Introduction – Dec 28, 2012
Iranians aren’t alone in this. We know several seasoned travellers who now deliberately avoid going to the US.
America may not realise it yet but the more savvy global travellers are now deliberately avoiding its shores. And it’s not just invasive body searches, airport X-ray scanners or stories like the one below that’s deterring even seasoned travellers.
North America is developing a reputation as a nascent police state.
In less than a few decades it has gone from proclaiming itself as the “home of the brave” to being seen as a totalitarian state in the making. From being the ‘home of the free’, where ‘freedom’ was supposedly enshrined in the Constitution, to a land now watched over by the intrusive gaze of ‘Homeland Security’.
Indeed the U.S. is developing a reputation comparable to Nazi Germany in the 1930s and that’s not something that readily attracts visitors.
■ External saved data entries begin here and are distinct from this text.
Lemma insert_Consistent t now rs v rs' r :
  Consistent t rs -> insert t now rs v = Done (rs', r) -> Consistent t rs'.
Proof.
  intros [Hl Hf Hi Hc] H. apply insert_Done in H.
  destruct H as (-> & _ & _ & _ & Hcode & _ & _ & Hlink & Uid & Ucode).
  split.
  - apply Forall_app. split; [exact Hl | now constructor].
  - apply Forall_app. split; [exact Hf|]. constructor; [|constructor].
    now apply coerce_Done in Hcode.
  - intro K. now apply (NoDup_held_snoc r_id t (id t)); auto.
  - intro K. now apply (NoDup_held_snoc r_shortCode t (shortCode t)); auto.
Qed.

Lemma delete_Consistent t rs linkId :
  Consistent t rs -> Consistent t (delete rs linkId).
Proof.
  intros [Hl Hf Hi Hc]. unfold delete. split.
  - apply Forall_forall. intros r Hr. apply filter_In in Hr.
    now apply (proj1 (Forall_forall _ _) Hl).
  - apply Forall_forall. intros r Hr. apply filter_In in Hr.
    now apply (proj1 (Forall_forall _ _) Hf).
  - intro K. now apply NoDup_held_filter, Hi.
  - intro K. now apply NoDup_held_filter, Hc.
Qed.

Lemma Forall_rewritten (P : Row -> Prop) t now linkId set rs rs' :
  (forall r r', updateRow t now set r = Done r' -> P r -> P r') ->
  Forall2 (rewritten t now linkId set) rs rs' ->
  Forall P rs -> Forall P rs'.
Proof.
  intros Hstep H2. induction H2 as [|r r' rs rs' Hr _ IH]; intro Hall.
  - constructor.
  - inversion Hall as [|? ? Hp Hrest]; subst. constructor; [|auto].
    unfold rewritten in Hr. destruct (cellEqb String.eqb linkId (r_id r)).
    + now apply (Hstep r).
    + now subst.
Qed.

Lemma update_Consistent t now rs linkId set rs' :
  Consistent t rs -> update t now rs linkId set = Done rs' -> Consistent t rs'.
Proof.
  intros [Hl Hf Hi Hc] H. split.
  - apply update_shape in H.
    revert H Hl. apply Forall_rewritten.
    intros r r'. apply updateRow_isLink.
  - apply update_shape in H. revert H Hf. apply Forall_rewritten.
    intros r r' Hr _. apply updateRow_Done in Hr.
    destruct Hr as (_ & _ & _ & Hcode & _). now apply coerce_Done in Hcode.
  - intro K. unfold update in H.
    apply (@updateRows_invariant (fun l => NoDup (held (map r_id l)))
             t now linkId set) with (after := rs) (before := []);
      [|exact H|cbn; auto].
    intros before r rest r' Hnd _ _ Uid _.
    apply (NoDup_held_replace _ r_id _ _ _ _ Hnd).
    intros x Hx. rewrite Hx in Uid. exact (@checkUnique_Done t (id t) _ x tt Uid K).
  - intro K. unfold update in H.
    apply (@updateRows_invariant (fun l => NoDup (held (map r_shortCode l)))
             t now linkId set) with (after := rs) (before := []);
      [|exact H|cbn; auto].
    intros before r rest r' Hnd _ _ _ Ucode.
    apply (NoDup_held_replace _ r_shortCode _ _ _ _ Hnd).
    intros x Hx. rewrite Hx in Ucode.
    exact (@checkUnique_Done t (shortCode t) _ x tt Ucode K).
Qed.

(** Every reply of the store leaves the table consistent. *)
Lemma sendInsert_Consistent E w v :
  Consistent (env_table E) (rows w) ->
  Consistent (env_table E) (rows (snd (sendInsert E w v))).
Proof.
  intro H. unfold sendInsert. destruct (reachable E _); [|exact H].
  destruct (insert _ _ _ _) as [[rs' r]|e] eqn:Hins; cbn; [|exact H].
  exact (insert_Consistent _ _ _ _ _ _ H Hins).
Qed.

Lemma send_Consistent E w s :
  Consistent (env_table E) (rows w) ->
  Consistent (env_table E) (rows (send E w s)).
Proof.
  intro H. destruct s as [v|linkId set|linkId]; cbn.
  - now apply sendInsert_Consistent.
  - unfold sendUpdate. destruct (reachable E _); [|exact H].
    destruct (update _ _ _ _ _) as [rs'|e] eqn:Hupd; cbn; [|exact H].
    exact (update_Consistent _ _ _ _ _ _ H Hupd).
  - unfold sendDelete. destruct (reachable E _); [|exact H].
    cbn. now apply delete_Consistent.
Qed.

Lemma attempt_Consistent E w url0 uid code :
  Consistent (env_table E) (rows w) ->
  Consistent (env_table E) (rows (snd (attempt E w url0 uid code))).
Proof. intro H. unfold attempt. now apply sendInsert_Consistent. Qed.

Lemma generate_Consistent E left : forall w url0 uid,
  Consistent (env_table E) (rows w) ->
  Consistent (env_table E) (rows (snd (generate E left w url0 uid))).
Proof.
  induction left as [|left IH]; intros w url0 uid H; cbn; [exact H|].
  pose proof (attempt_Consistent E
    (mkWorld (rows w) (log w) (ids w) (S (codes w)) (dates w)) url0 uid
    (generateShortCode E (codes w)) H) as Hw.
  destruct (attempt _ _ _ _ _) as [[link|e|] w2]; cbn in *; try exact Hw.
  destruct (isShortCodeConflict _ e); [now apply IH | exact Hw].
Qed.

Lemma allocate_Consistent E w url0 uid customCode :
  Consistent (env_table E) (rows w) ->
  Consistent (env_table E) (rows (snd (allocate E w url0 uid customCode))).
Proof.
  intro H. unfold allocate. destruct (negb (isValidUrl E url0)); [exact H|].
  destruct customCode as [code|]; [|now apply generate_Consistent].
  destruct (negb (isValidCustomCode code)); [exact H|].
  pose proof (attempt_Consistent E w url0 uid code H) as Hw.
  destruct (attempt _ _ _ _ _) as [[link|e|] w2]; cbn in *; try exact Hw.
  destruct (isShortCodeConflict _ e); exact Hw.
Qed.

Lemma run_Consistent E ops : forall w,
  Consistent (env_table E) (rows w) ->
  Consistent (env_table E) (rows (run E w ops)).
Proof.
  induction ops as [|o ops IH]; intros w H; cbn; [exact H|].
  apply IH. destruct o as [url0 uid customCode|s]; cbn.
  - now apply allocate_Consistent.
  - now apply send_Consistent.
Qed.

(** ** The two declarations *)

Lemma declared_keyed_shortCode t : declared t -> keyed (shortCode t) = true.
Proof. intros [-> | ->]; reflexivity. Qed.

Lemma declared_keyed_id t : declared t -> keyed (id t) = true.
Proof. intros [-> | ->]; reflexivity. Qed.

(** Under either declaration every column is NOT NULL, so a [Link] has all
    six cells filled. *)
Lemma isLink_declared t r :
  declared t -> isLink t r = true ->
  exists i u l c ca ua,
    r = mkRow (Some i) (Some u) (Some l) (Some c) (Some ca) (Some ua).
Proof.
  intros Ht H.
  destruct r as [[i|] [u|] [l|] [c|] [ca|] [ua|]];
    try (destruct Ht as [-> | ->]; discriminate H).
  now exists i, u, l, c, ca, ua.
Qed.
Of course a similar trend is occurring across the globe, but somehow it seems all the more apparent in the U.S.
So while most Americans may dismiss the following because only Iran is warning its citizens about travelling to the U.S., the fact is that around the globe it is increasingly seen as a rather unattractive destination for travellers.
Moreover even if other governments don’t officially recognise it, as Iran has, we suspect that America’s reputation as a destination for tourists or business travellers is only going to get worse.
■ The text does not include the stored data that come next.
Lemma paired_write in_a out_a in_b out_b dst b r post pre : forall pending,
  paired in_a out_a in_b out_b pending (pre ++ EvWrite dst b r :: post) ->
  (pre = [] /\ exists src, pending = Some (src, b) /\
                           crossed in_a out_a in_b out_b src dst) \/
  exists pre' src,
    pre = pre' ++ [EvRead src (RdByte b)] /\
    crossed in_a out_a in_b out_b src dst.
Proof.
  induction pre as [|e pre IH]; intros pending H; simpl in H.
  - left. split; [done|]. destruct pending as [[src0 b0]|]; [|done].
    destruct H as [(dst' & r' & [= -> -> ->] & Hx) _]. eauto.
  - right. destruct pending as [[src0 b0]|].
    + destruct H as [_ H].
      destruct (IH _ H) as [[_ (src & Hbad & _)]|(pre' & src & -> & Hx)];
        [discriminate|].
      by exists (e :: pre'), src.
    + destruct e as [| | | | | | | | | | | | | | | | | | |fd [b0| |]|];
        try done;
        (destruct (IH _ H) as [[-> (src & Hp & Hx)]|(pre' & src & -> & Hx)];
         [try discriminate|by eexists (_ :: pre'), src]).
      injection Hp as -> ->. by exists [], src.
Qed.

(** X1. In every run of the relay, with or without errors and whatever
    the descriptors: a read that returns a byte is followed at once by the
    write of that very byte, to [out_b] when it was read on [in_a] and to
    [out_a] when it was read on [in_b]; and every write is the write of
    the byte just read on the source across.  The relay writes nothing
    of its own, not even its uninitialised buffer. *)
Theorem relay_writes_what_it_read fuel in_a out_a in_b out_b w evs :
  trace (world_of (byte_interchange fuel in_a out_a in_b out_b w))
    = trace w ++ evs ->
  (forall pre src b post,
     evs = pre ++ EvRead src (RdByte b) :: post ->
     exists dst r post',
       post = EvWrite dst b r :: post' /\
       crossed in_a out_a in_b out_b src dst) /\
  (forall pre dst b r post,
     evs = pre ++ EvWrite dst b r :: post ->
     exists pre' src,
       pre = pre' ++ [EvRead src (RdByte b)] /\
       crossed in_a out_a in_b out_b src dst).
Proof.
  intros Ht.
  destruct (byte_interchange_shape fuel in_a out_a in_b out_b w)
    as (k & brk & evs' & errs & _ & _ & Ht' & _ & Hs).
  rewrite Ht' in Ht. apply app_inv_head in Ht as ->.
  apply relay_shape_paired in Hs. split.
  - intros pre src b post ->. eauto using paired_read.
  - intros pre dst b r post ->.
    destruct (paired_write _ _ _ _ _ _ _ _ _ _ Hs)
      as [[_ (src & Hbad & _)]|H]; [discriminate|done].
Qed.

Lemma relay_writes_what_it_read_witness :
  exists dst r post',
    [EvWrite 1 x42 WrOk; EvSelect 4 [0]; EvRead 0 RdEof]
      = EvWrite dst x42 r :: post' /\
    crossed 0 1 3 3 3 dst.
Proof.
  apply (proj1 (relay_writes_what_it_read 10 0 1 3 3 w_relay
                  (trace (world_of (byte_interchange 10 0 1 3 3 w_relay)))
                  eq_refl)
           [EvSelect 4 [0]; EvRead 0 (RdByte x6c); EvWrite 3 x6c WrOk;
            EvSelect 4 [3]; EvRead 3 (RdByte x41); EvWrite 1 x41 WrOk;
            EvSelect 4 [3; 0]; EvRead 0 (RdByte x73); EvWrite 3 x73 WrOk]
           3 x42 [EvWrite 1 x42 WrOk; EvSelect 4 [0]; EvRead 0 RdEof]).
  vm_compute. reflexivity.
Defined.

(** *** Reads follow what select reported *)

Lemma half_shape_gated in_a in_b src dst rmsg wmsg s evs errs brk tail :
  src = in_a \/ src = in_b ->
  half_shape src dst rmsg wmsg (FD_ISSET src s) evs errs brk ->
  gated in_a in_b s tail ->
  gated in_a in_b s (evs ++ tail).
Proof.
  intros Hsrc H Htail.
  inversion H as [Hc|Hc|Hc|b Hc|b Hc|b Hc]; subst; simpl; auto.
Qed.

Lemma relay_shape_gated in_a out_a in_b out_b nfds k evs errs brk :
  relay_shape in_a out_a in_b out_b nfds k evs errs brk ->
  forall cur, gated in_a in_b cur evs.
Proof.
  induction 1 as [|s ea ma len H1|s ea eb mb len H1 H2
                 |s ea eb k' rest m brk H1 H2 H3 IH]; intros cur; simpl.
  - done.
  - rewrite <- (app_nil_r ea).
    eapply half_shape_gated; [by left|exact H1|done].
  - eapply half_shape_gated; [by left|exact H1|].
    rewrite <- (app_nil_r eb).
    eapply half_shape_gated; [by right|exact H2|done].
  - eapply half_shape_gated; [by left|exact H1|].
    eapply half_shape_gated; [by right|exact H2|apply IH].
Qed.

Lemma gated_read in_a in_b fd r post pre : forall cur,
  gated in_a in_b cur (pre ++ EvRead fd r :: post) ->
  (fd = in_a \/ fd = in_b) /\
  ((Forall (fun e => is_select e = false) pre /\ FD_ISSET fd cur = true) \/
   exists pre1 nfds s mid,
     pre = pre1 ++ EvSelect nfds s :: mid /\
     Forall (fun e => is_select e = false) mid /\
     FD_ISSET fd s = true).
Proof.
  induction pre as [|e pre IH]; intros cur H; simpl in H.
  - destruct H as [[Hset Hfd] _]. split; [done|]. left. by split.
  - destruct e as [| | | | | | | | | | | | | | | | | |nfds s|fd' r'|];
      try (destruct (IH _ H) as [Hfd [[Hall Hset]|(pre1 & n & s & mid & -> & Hall & Hset)]];
           (split; [done|]);
           [left; split; [by constructor|done]
           |right; by eexists (_ :: pre1), n, s, mid]).
    + destruct (IH _ H) as [Hfd [[Hall Hset]|(pre1 & n & s' & mid & -> & Hall & Hset)]];
        (split; [done|]); right.
      * by exists [], nfds, s, pre.
      * by eexists (_ :: pre1), n, s', mid.
    + destruct H as [_ H].
      destruct (IH _ H) as [Hfd [[Hall Hset]|(pre1 & n & s & mid & -> & Hall & Hset)]];
        (split; [done|]).
      * left. split; [by constructor|done].
      * right. by eexists (_ :: pre1), n, s, mid.
Qed.

(** X2. In every run of the relay, a read is made only on one of the two
    sources and only on a descriptor that the select just before it (the
    last one, with no other select in between) reported readable: the
    relay never reads a descriptor on which select did not report data. *)
Theorem relay_reads_only_what_select_reported
    fuel in_a out_a in_b out_b w pre fd r post :
  trace (world_of (byte_interchange fuel in_a out_a in_b out_b w))
    = trace w ++ pre ++ EvRead fd r :: post ->
  (fd = in_a \/ fd = in_b) /\
  exists pre1 nfds s mid,
    pre = pre1 ++ EvSelect nfds s :: mid /\
    Forall (fun e => is_select e = false) mid /\
    FD_ISSET fd s = true.
Proof.
  intros Ht.
  destruct (byte_interchange_shape fuel in_a out_a in_b out_b w)
    as (k & brk & evs' & errs & _ & _ & Ht' & _ & Hs).
  rewrite Ht' in Ht. apply app_inv_head in Ht as ->.
  pose proof (relay_shape_gated _ _ _ _ _ _ _ _ _ Hs []) as Hg.
  destruct (gated_read _ _ _ _ _ _ _ Hg) as [Hfd [[_ Hbad]|H]]; [done|].
  by split.
Qed.

Lemma relay_reads_only_what_select_reported_witness :
  (3 = 0 \/ 3 = 3) /\
  exists pre1 nfds s mid,
    [EvSelect 4 [0]; EvRead 0 (RdByte x6c); EvWrite 3 x6c WrOk;
     EvSelect 4 [3]] = pre1 ++ EvSelect nfds s :: mid /\
    Forall (fun e => is_select e = false) mid /\
    FD_ISSET 3 s = true.
Proof.
  apply (relay_reads_only_what_select_reported 10 0 1 3 3 w_relay
           [EvSelect 4 [0]; EvRead 0 (RdByte x6c); EvWrite 3 x6c WrOk;
            EvSelect 4 [3]]
           3 (RdByte x41)
           [EvWrite 1 x41 WrOk;
            EvSelect 4 [3; 0]; EvRead 0 (RdByte x73); EvWrite 3 x73 WrOk;
            EvRead 3 (RdByte x42); EvWrite 1 x42 WrOk;
            EvSelect 4 [0]; EvRead 0 RdEof]).
  vm_compute. reflexivity.
Defined.

(** *** One byte for each side and each select *)









(** *** What the relay prints when it ends *)

Lemma relay_shape_verdict in_a out_a in_b out_b nfds k evs errs len :
  relay_shape in_a out_a in_b out_b nfds k evs errs (Some len) ->
  exists body e, evs = body ++ [e] /\ verdict in_a out_a in_b out_b e errs.
Proof.
  remember (Some len) as brk eqn:Hbrk. intros H. revert len Hbrk.
  induction H as [|s ea ma len' H1|s ea eb mb len' H1 H2
                 |s ea eb k' rest m brk H1 H2 H3 IH]; intros len Hbrk.
  - discriminate.
  - inversion H1; subst.
    + exists [EvSelect nfds s], (EvRead in_a RdEof). simpl. auto.
    + exists [EvSelect nfds s], (EvRead in_a RdErr). simpl. auto.
    + eexists [EvSelect nfds s; _], (EvWrite out_b _ WrZero). simpl. auto.
    + eexists [EvSelect nfds s; _], (EvWrite out_b _ WrErr). simpl. auto.
  - inversion H2; subst.
    + exists (EvSelect nfds s :: ea), (EvRead in_b RdEof). simpl. auto.
    + exists (EvSelect nfds s :: ea), (EvRead in_b RdErr). simpl. auto.
    + eexists (EvSelect nfds s :: ea ++ [_]), (EvWrite out_a _ WrZero).
      simpl. rewrite <- app_assoc. simpl. auto.
    + eexists (EvSelect nfds s :: ea ++ [_]), (EvWrite out_a _ WrErr).
      simpl. rewrite <- app_assoc. simpl. auto.
  - destruct (IH _ Hbrk) as (body & e & -> & Hv).
    exists (EvSelect nfds s :: ea ++ eb ++ body), e.
    simpl. rewrite <- !app_assoc. auto.
Qed.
Iran Warns Citizens Against US Travel, Cites ‘Iranophobia’
Mark Johanson – International Business Times Dec 27, 2012
Iran’s Foreign Ministry advised Iranian citizens to avoid unnecessary travel to the United States this week following the “suspicious death of an Iranian national after interrogation by U.S. airport officers.”
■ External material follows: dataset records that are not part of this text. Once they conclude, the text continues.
(** X11.  A streaming call parses at most one record and delivers at
    most one chunk per line feed of the body: a body without line feed
    gives no chunk at all. *)
Theorem one_chunk_per_line_at_most (fetched : Error + Response) :
  let trace := fst (generateChatStream numberTruthy parse fetched) in
  let received :=
    match fetched with
    | inr r =>
        match ok r, body r with
        | true, Some b => concat (decoded b)
        | _, _ => []
        end
    | inl _ => []
    end in
  length (chunksIn trace) <= lineFeeds received
  /\ length (filter isParse trace) <= lineFeeds received.
Proof.
  intros trace received. subst trace.
  rewrite generateChatStream_spec. cbn [fst].
  assert (Hr : streamRecords fetched = records received).
  { subst received. destruct fetched as [e|[o st stt [b|] txt]];
      try reflexivity; now destruct o. }
  rewrite Hr, <- records_count. split.
  - rewrite !chunksIn_app, chunksIn_records.
    replace (chunksIn (failureActions (streamFailure fetched))) with
      (@nil (JsValue number))
      by (destruct (streamFailure fetched); reflexivity).
    cbn [chunksIn flat_map chunkOf app]. rewrite app_nil_r.
    apply flat_map_length_le, recordChunks_le.
  - rewrite !filter_app, filter_flat_map.
    replace (filter isParse (failureActions (streamFailure fetched))) with
      (@nil (Action number))
      by (destruct (streamFailure fetched); reflexivity).
    cbn [filter isParse app]. rewrite app_nil_r.
    apply flat_map_length_le, parses_le.
Qed.

End Stream.

Lemma chunking_is_immaterial_witness :
  let whole := recordOf "Hi" ++ [LF] in
  generateChatStream (fun _ => true) parseExample
    (okResponse 200 (lit "OK") (inr []) [whole] None)
  = generateChatStream (fun _ => true) parseExample
      (okResponse 200 (lit "OK") (inr [])
                  [firstn 9 whole; skipn 9 whole] None).
Proof.
  intros whole.
  exact (chunking_is_immaterial (fun _ => true) parseExample 200 (lit "OK")
           (inr []) [whole] [firstn 9 whole; skipn 9 whole] None eq_refl).
Defined.

End GatewayExtra.

(* ===================================================================== *)
(** * Single-shot requests and the settings provider *)
(* ===================================================================== *)
Module StrategyFacts.
Import JS JSFacts TrimFacts Ollama Strategies Settings.



Section Provider.

Context {number : Type}.

Lemma offers_first (first : OllamaModel) (rest : list OllamaModel) :
  offers (first :: rest) (name first) = true.
Proof. unfold offers. cbn. now rewrite str_eqb_refl. Qed.

Lemma offers_In (models : list OllamaModel) (selected : jsstring) :
  offers models selected = true <-> In selected (map name models).
Proof.
  unfold offers. rewrite existsb_exists, in_map_iff. split.
  - intros (m & Hm & E). apply str_eqb_eq in E. now exists m.
  - intros (m & E & Hm). exists m. split; [exact Hm|].
    now apply str_eqb_eq.
Qed.

(** X13.  After [refreshModels] has run to its end, called through a
    callback of the current render: loading is over; when the list of
    models arrived, it is the list on offer and there is no connection
    error; a selection whose name is among the names of the list, and
    any selection when the list is empty, is kept with all settings as
    they were; any other selection is replaced by the name of the first
    model of the list, with the other settings as they were; so unless
    the list is empty the selected model is one of the list.  When
    anything failed, also a body without [models], the list on offer is
    empty, the connection error is set and the settings are as they
    were.  Refreshing again with the same outcome changes nothing. *)
Theorem refresh_keeps_selection_on_offer
  (fetched : Error + Reply (option (list OllamaModel)))
  (p : Provider number) :
  let p' := refreshModels (selectedModel (settings p)) fetched p in
  isModelLoading p' = false
  /\ match getModels fetched with
     | inr (Some models) =>
         availableModels p' = models
         /\ connectionError p' = None
         /\ match models with
            | [] => settings p' = settings p
            | first :: _ =>
                In (selectedModel (settings p')) (map name models)
                /\ if in_dec (list_eq_dec ascii_dec)
                             (selectedModel (settings p)) (map name models)
                   then settings p' = settings p
                   else settings p'
                        = mkSettings (ollamaUrl (settings p)) (name first)
                                     (systemPrompt (settings p))
                                     (temperature (settings p))
                                     (triggerWord (settings p))
            end
     | _ =>
         availableModels p' = []
         /\ connectionError p' = Some connectionMessage
         /\ settings p' = settings p
     end
  /\ refreshModels (selectedModel (settings p')) fetched p' = p'.
Proof.
  intros p'. subst p'. unfold refreshModels.
  destruct (getModels fetched) as [e|[models|]];
    [repeat split; reflexivity | | repeat split; reflexivity].
  destruct models as [|first rest]; [repeat split; reflexivity|].
  destruct (offers (first :: rest) (selectedModel (settings p))) eqn:E;
    cbn [negb settings availableModels isModelLoading connectionError].
  - rewrite E. pose proof (proj1 (offers_In _ _) E) as Hin.
    repeat split; try reflexivity; try exact Hin.
    destruct (in_dec _ _ _) as [_|Hn]; [reflexivity|contradiction].
  - cbn [selectModel selectedModel]. rewrite offers_first. cbn [negb].
    repeat split; try reflexivity.
    + now left.
    + destruct (in_dec _ _ _) as [Hin|_]; [|reflexivity].
      apply offers_In in Hin. congruence.
Qed.

End Provider.

End StrategyFacts.

(* ===================================================================== *)
(** * The chat view: a turn from its text to its end *)
(* ===================================================================== *)
Module ChatExtra.
Import JS JSFacts TrimFacts Ollama StreamFacts Chat ChatFacts ChatControls.

Section Turn.

Context {number : Type}.
Variable numberTruthy : number -> bool.
Variable parse : jsstring -> Error + JsValue number.

(** X14.  When the streaming call of [handleUserMessage] meets no
    failure, the list of messages ends up as the list the function
    started from, the user's message and one assistant message whose
    content is the string chunks of the stream put together in arrival
    order; [speak] has received exactly those chunks, in that order: what
    is shown is what is spoken. *)
Theorem stream_fills_placeholder (fetched : Error + Response)
  (seenMessages : list ChatMessage) (userText : jsstring) (v : View) :
  streamFailure fetched = None ->
  let chunks :=
    stringChunks (fst (generateChatStream numberTruthy parse fetched)) in
  handleUserMessage numberTruthy parse fetched seenMessages userText v
  = Some (mkView
            (seenMessages
               ++ [mkMessage USER userText;
                   mkMessage ASSISTANT (concat chunks)])
            (spoken v ++ chunks)).
Proof.
  intros Hf chunks. unfold handleUserMessage, beginTurn.
  replace (seenMessages ++ [mkMessage USER userText]
                        ++ [mkMessage ASSISTANT []])
    with ((seenMessages ++ [mkMessage USER userText])
            ++ [mkMessage ASSISTANT []])
    by now rewrite <- app_assoc.
  rewrite deliver_chunks.
  - fold chunks. cbn [app]. now rewrite <- app_assoc.
  - rewrite generateChatStream_spec, Hf. cbn [fst failureActions app].
    rewrite errorsIn_app, errorsIn_records. reflexivity.
Qed.

End Turn.

Lemma stream_fills_placeholder_witness :
  let body := recordOf "Hi" ++ [LF] ++ [LF] ++ lit "oops" ++ [LF]
                       ++ recordOf " there" ++ [LF] in
  handleUserMessage (fun _ => true) parseExample
    (GatewayExtra.okResponse 200 (lit "OK") (inr [])
       [firstn 20 body; skipn 20 body] None)
    [] (lit "hello") (mkView [] [])
  = Some (mkView [mkMessage USER (lit "hello");
                  mkMessage ASSISTANT (lit "Hi there")]
                 [lit "Hi"; lit " there"]).
Proof.
  intros body.
  exact (stream_fills_placeholder (fun _ => true) parseExample
           (GatewayExtra.okResponse 200 (lit "OK") (inr [])
              [firstn 20 body; skipn 20 body] None)
           [] (lit "hello") (mkView [] []) eq_refl).
Defined.

Definition transcriptTaken (e : Speech.Effect) : Prop :=
  match e with
  | Speech.Transcript t => handleTranscript t = (responding, Some t)
  | _ => True
  end.

(** X15.  No blank text starts a turn.  Every transcript that the hook
    delivers, in any run, makes [handleTranscript] go to [responding]
    with that transcript, so its branch back to [standby] is never taken;
    and a submission of the text form that is not ignored happens outside
    the modes [listening] and [responding], goes to [responding], clears
    the input field and passes on the input without its outer white
    space, which is not empty. *)
Theorem turns_start_with_text (acts : list Speech.Action) (h : Speech.Hook)
  (mode : ChatMode) (inputText : jsstring) :
  Forall transcriptTaken (snd (Speech.run acts h))
  /\ match handleTextInputSubmit mode inputText with
     | Some s =>
         newMode s = responding
         /\ newInput s = []
         /\ userText s = trim inputText
         /\ truthy_str (userText s) = true
         /\ outerClean (userText s) = true
         /\ ChatMode_eqb mode listening = false
         /\ ChatMode_eqb mode responding = false
     | None =>
         truthy_str (trim inputText) = false
         \/ mode = listening \/ mode = responding
     end.
Proof.
  split.
  - pose proof (SpeechExtra.run_transcripts acts h) as H.
    rewrite forallb_forall in H. apply Forall_forall. intros e He.
    specialize (H e He). destruct e; try exact I.
    cbn in H. apply andb_true_iff in H. destruct H as [Ht _].
    unfold transcriptTaken, handleTranscript. now rewrite Ht.
  - unfold handleTextInputSubmit.
    destruct (truthy_str (trim inputText)) eqn:Et; cbn [negb orb];
      [|now left].
    destruct mode; cbn; auto using trim_outerClean;
      repeat split; auto using trim_outerClean.
Qed.

End ChatExtra.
“The purposive trend of [promoting] Iranophobia in the United States has created conditions which make any travel by Iranians to that country precarious,” Ramin Mehmanparast stated on Monday. “Recalling previous warnings by [Iran’s] Foreign Ministry to that effect, the countrymen are recommended to avoid unnecessary travels to this country, and if they do travel, show maximum degree of caution.”
Mehmanparast reiterated that the U.S. was a “high risk” destination for Iranian travelers. His statement came days after the Washington Post reported that a 73-year-old Iranian citizen named Daryoush Sarreshteh died 48 hours after “intense questioning” by U.S. customs officials on Nov. 6 at Dulles International Airport.
Sarreshteh was traveling through Washington, D.C., with his wife on the night of the U.S. election, and his family claims the interrogation by customs officers is to blame for his sudden heart attack. They are reportedly considering filing a lawsuit against the customs office.
Mehmanparast called the “unconventional five-hour interrogation and inhumane treatment” of the elderly Iranian “unacceptable,” and he asked relevant U.S. officials and organizations to look for the precise cause of the incident and deal with any possible oversight.
Customs and Border Protection spokesman Stephen Sapp told the Post that “Mr. Sarreshteh’s admissibility review was of a routine nature,” adding that CBP “strives to treat all travelers with respect and in a professional manner.”
The U.S. State Department renewed its travel warning for Iran on Dec. 7, saying American citizens should avoid all nonessential travel.
“U.S. citizens may be subject to harassment or arrest while traveling or residing in Iran,” the warning reads. “Iranian authorities also have unjustly detained or imprisoned U.S. citizens on various charges, including espionage and posing a threat to national security.”
An angry Islamic mob overran the U.S. Embassy in Tehran on Nov. 4, 1979, taking 52 Americans hostage and effectively ending diplomatic relations between the two nations. Iran released the hostages 444 days later, but the U.S. and Iran remain hostile and are currently engaged in an extended dispute over Tehran’s controversial nuclear program.